Community gathers to increase mental health awareness

SuicidePrevention_MarkCooley (2)EDITEDBy Diana Sanchez

Elm Staff Writer

In remembrance of those who completed suicide, the Counseling Center and Washington College held a candle light vigil in Martha Washington Square on Sept. 19.

Those in attendance included students, faculty, and administrative staff. Speakers at the event touched on how individuals and communities can honor those who have passed by suicide.

“This event and other[s] like it gives our community the chance to heal these feelings and memories in a safe environment, surrounded by others who care,” senior Abigail Burnett said.

This September, WC participated in the nationwide effort to bring awareness to and remember those who have lost their lives to suicide during what is nationally recognized as Suicide Prevention Month.

Mental health is a major issue, especially among teens and young adults, in the United States. Suicide is the second most common cause of death among college students in America, according to the National Center for Biotechnology Information under the National Institutes of Health.

In a survey conducted by Dr. Cindy Liu, director of the developmental risk and cultural disparities program at Brigham and Women’s Hospital in Boston, she found that among the 67,000 students her team surveyed, over 20% said they experienced mental health-related problems, including self-harm and suicidal thoughts or attempts, according to a CBS News article by Steven Reinberg.

Discussing suicide can be triggering for those who have lost friends or family to completed suicide. While it is a delicate discussion to avoid causing more mental trauma, it is an important one to have on campus, according to Director of the Counseling Center Dr. Miranda Altman. Starting a conversation about suicide is one of the many obstacles that colleges are trying to overcome.

“We try to do everything we can to bring awareness. Just to be able to talk about suicide, to say the word is important,” Dr. Altman said.

The stigma around suicide persists today. Friends and family are unsure of how to help those struggling with mental health, according to the CBS News article.

WC acknowledges that students might be deterred from seeking help for peers they suspect are suffering from mental health issues. To address this obstacle, the College created the CARE System, according to Dr. Altman.

The CARE System is an early intervention program that allows students to anonymously share and report concerns they have about a peer.

Students can access CARE report forms online at the Counseling Center, Health Services, or Student Affairs webpages. The system is managed by Student Affairs.

Reports are not limited to mental health worries, they also include physical health, academic issues, familial issues, relationship violence, sexual assault or harassment, and discrimination. Depending on the nature of the report, it will be forwarded to either Counseling Services, Health Services, Academic Skills, Disability Access, or the Title IX Coordinator Candace Wannamaker.

The CARE System is not meant for emergencies or immediate concerns about self-harm or harm towards others. All cases with an immediate threat or worry should be reported to Public Safety, according to the WC website.
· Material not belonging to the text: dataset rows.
Lemma length_zero (x : string) : (String.length x =? 0)%nat = true <-> x = "".
Proof. destruct x; simpl; split; intros H; congruence. Qed.

Lemma reply_blank filePath targetLanguage text s :
  trim text = "" ->
  reply_with filePath targetLanguage (VStr text) s
  = (Ok (no_text_extracted, false), s).
Proof.
  intros Hb. unfold reply_with, summarize_and_reply.
  rewrite (proj2 (length_zero _) Hb). now rewrite orb_true_r.
Qed.

Lemma reply_summarizes filePath targetLanguage text s :
  trim text <> "" ->
  reply_with filePath targetLanguage (VStr text) s
  = (summary <- summarizeWithGemini remote key text
                  (target_text member_text targetLanguage) ;;
     unlinkSync existsSync filePath ;;
     ret ({| code := 200;
             body := VObj (json_object
                             [("success", Some (VBool true));
                              ("summary", Some summary);
                              ("originalLanguage", Some (VStr "English"));
                              ("targetLanguage",
                               target_json member_json targetLanguage)]) |},
          true)) s.
Proof.
  intros Hb. unfold reply_with, summarize_and_reply.
  assert (Hne : text <> "") by (intros ->; now apply Hb).
  destruct (String.length (trim text) =? 0)%nat eqn:E;
    [now apply length_zero in E|].
  cbn [truthy]. destruct (String.eqb_spec text ""); [contradiction|].
  reflexivity.
Qed.

Lemma reply_not_a_string filePath targetLanguage v s :
  truthy v = true ->
  (forall text, v <> VStr text) ->
  reply_with filePath targetLanguage v s
  = (Throw (Error "parsedText.trim is not a function"), s).
Proof.
  intros Ht Hns. unfold reply_with, summarize_and_reply.
  destruct v; try (now rewrite Ht). now destruct (Hns s0).
Qed.

End RouteFacts.

Lemma own_is_identity language v : own language languageMap = Some v -> v = language.
Proof.
  unfold languageMap. simpl.
  repeat match goal with
         | |- context [language =? ?k] =>
             destruct (String.eqb_spec language k) as [->|_];
             [now intros [= <-]|]
         end.
  discriminate.
Qed.

Lemma target_is_language language :
  inherited language = false -> target_of language = Text language.
Proof.
  intros Hin. unfold target_of.
  destruct (own language languageMap) as [v|] eqn:E.
  - apply own_is_identity in E. subst v. now destruct (language =? "").
  - now rewrite Hin.
Qed.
“We want to keep our campus safe. We want to make sure that students who need care and are suffering get the help that they need,” Dr. Altman said.

During the second half of the 2020 spring semester, WC will offer a new one-credit course on resilience. The course will meet twice a week and is focused on teaching students how to regroup after disappointment and trauma, effectively communicate, and personally manage distress. It will be administered by Dr. Altman.
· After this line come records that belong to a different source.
(** * tools-llm: the booking agent of [main.ts]

    A shallow embedding of the three mock tools, the tool dispatcher and the
    conversation orchestrator, and the properties the specification states
    about them.

    JavaScript numbers are IEEE 754 binary64 values: they are modelled with
    the executable specification of the Standard Library ([spec_float],
    [SFmul] at precision 53 and maximal exponent 1024), so every product
    below is rounded the way the engine rounds it. *)

From Stdlib Require Import ZArith Lia Bool List.
From Stdlib Require Import Floats.SpecFloat.
From stdpp Require Import base option list strings pretty.

Set Warnings "-register-all".

Local Open Scope Z_scope.
Local Open Scope string_scope.

(** ** JavaScript numbers *)

Module Number.

Definition prec : Z := 53.
Definition emax : Z := 1024.

Definition number : Type := spec_float.

(** The values a binary64 number can take: the mantissa of a finite one is
    canonical and its exponent in range. *)
Definition is_double (x : number) : Prop := valid_binary prec emax x = true.

Definition mul (x y : number) : number := SFmul prec emax x y.

Definition NaN : number := S754_nan.
Definition pos_zero : number := S754_zero false.

(** The number an integer literal denotes: the integer rounded to the
    nearest binary64 value. *)
Definition of_Z (n : Z) : number := binary_normalize prec emax n 0 false.

(** [m * 2^e] for a literal with a binary fraction. *)
Definition of_dyadic (m e : Z) : number := binary_normalize prec emax m e false.

(** The integer a number is exactly equal to, when there is one. *)
Definition exact_Z (x : number) : option Z :=
  match x with
  | S754_zero _ => Some 0
  | S754_finite s m e =>
      let v := if s then Zneg m else Zpos m in
      match e with
      | Zneg p =>
          if Z.eqb (Z.modulo v (Z.pow 2 (Zpos p))) 0
          then Some (Z.div v (Z.pow 2 (Zpos p))) else None
      | _ => Some (v * Z.pow 2 e)
      end
  | _ => None
  end.

End Number.

Import Number.

(** ** JavaScript values

    What [JSON.parse] can return, and [undefined] for a property that is
    not there. An object keeps its properties in insertion order. *)

Inductive value : Type :=
| VUndefined
| VNull
| VBool (b : bool)
| VNumber (x : number)
| VString (s : string)
| VArray (elems : list value)
| VObject (props : list (string * value)).

(** [v === "s"] against a string literal: true only for the same string. *)
Definition strict_eq_string (v : value) (s : string) : bool :=
  match v with
  | VString t => String.eqb t s
  | _ => false
  end.

(** [o.k] for an own property of an object built by [JSON.parse]. *)
Fixpoint own_property (props : list (string * value)) (k : string) : value :=
  match props with
  | [] => VUndefined
  | (k', v) :: rest => if String.eqb k' k then v else own_property rest k
  end.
With mental health issues becoming more prevalent among college students, WC started to engage with the discussion on suicide and student outreach.

The Counseling Center said that it hopes students and faculty members will act as the eyes and ears for the College community to help those who may be suffering.

If you are experiencing a difficult emotional period, make an appointment with Counseling Services by calling 410-778-7261. It is located adjacent to Health Services in Queen Anne’s House.

Operating hours can be found on the WC website, but counselors are available after hours by appointment or in an emergency. Counseling is free for enrolled students and is confidential.

There are national resources students can call as well, including the National Suicide Prevention Lifeline at 1-800-273-8255. Resources focused on veterans can be reached by pressing 1 after calling the Lifeline or by texting 838255.

The Crisis Text Line is available by texting “HOME” to 741741. For resources focused on students of color, text “STEVE” to 741741.

If you are experiencing acute mental health distress, contact your RA, Area Coordinators, and/or call WC Public Safety at 410-778-7810.

One thought on “Community gathers to increase mental health awareness

  1. This article and the people behind this system, namely Dr. Altman and Candace Wannamaker, are so disgustingly ignorant and oblivious to any real problems on that toxic campus. Two of the worst people to handle any type of situation like suicide or mental health. That school neglects and blames anyone who shows the slightest ounce of emotion or call for help. That campus was the darkest place for many students, myself and those no longer here included. Washington College is a toxicity.